• _Work task_:
From the records below, transcribe only the lines running from the one with "(** [extend] and [collect] *)" through the one with "Lemma bs_contains_remove k". Keep both of those end lines.

[Saved data entries]
(** * Sets *)

Abbreviation bset K := (btree K unit).

Section Sets.
Context {K : Type} `{EqDecision K, KeyOrder K}.
Implicit Types s : bset K.

Definition bs_add (k : K) s : bset K := bt_insert k tt s.
Definition bs_list s : list K := bt_keys s.

(** [extend] and [collect] *)
Definition bs_extend (l : list K) s : bset K := fold_left (fun s k => bs_add k s) l s.
Definition bs_collect (l : list K) : bset K := bs_extend l bt_empty.

Lemma bs_contains_add k k' s : bt_contains k' (bs_add k s) = bool_decide (k' = k) || bt_contains k' s.
Proof. unfold bs_add, bt_contains. rewrite bt_get_insert. case_decide; by case_bool_decide. Qed.

Lemma bs_contains_remove k k' s : bt_contains k' (bt_remove k s) = negb (bool_decide (k' = k)) && bt_contains k' s.
Proof. unfold bt_contains. rewrite bt_get_remove. case_decide; by case_bool_decide. Qed.

Lemma bs_elem k s : k ∈ bs_list s <-> bt_contains k s = true.
Proof. by rewrite bt_contains_spec, <- bt_key. Qed.

Lemma bs_extend_elem k l s : bt_contains k (bs_extend l s) = true <-> k ∈ l \/ bt_contains k s = true.
Proof.
  revert s. induction l as [|k' l IH]; intros s; cbn; [set_solver|]. unfold bs_extend in IH. rewrite IH, bs_contains_add.
  rewrite orb_true_iff, bool_decide_eq_true, elem_of_cons. naive_solver.
Qed.

Lemma bs_collect_elem k l : bt_contains k (bs_collect l) = true <-> k ∈ l.
Proof. unfold bs_collect. rewrite bs_extend_elem. naive_solver. Qed.

Lemma bs_list_NoDup s : NoDup (bs_list s).
Proof. apply bt_keys_NoDup. Qed.

Lemma bs_ext s1 s2 : (forall k, bt_contains k s1 = bt_contains k s2) -> s1 = s2.
Proof.
  intros E. apply bt_ext. intros k. specialize (E k). unfold bt_contains in E.
  destruct (bt_get k s1) as [[]|], (bt_get k s2) as [[]|]; done.
Qed.
End Sets.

• _Response to this task_:
(** [extend] and [collect] *)
Definition bs_extend (l : list K) s : bset K := fold_left (fun s k => bs_add k s) l s.
Definition bs_collect (l : list K) : bset K := bs_extend l bt_empty.

Lemma bs_contains_add k k' s : bt_contains k' (bs_add k s) = bool_decide (k' = k) || bt_contains k' s.
Proof. unfold bs_add, bt_contains. rewrite bt_get_insert. case_decide; by case_bool_decide. Qed.

Lemma bs_contains_remove k k' s : bt_contains k' (bt_remove k s) = negb (bool_decide (k' = k)) && bt_contains k' s.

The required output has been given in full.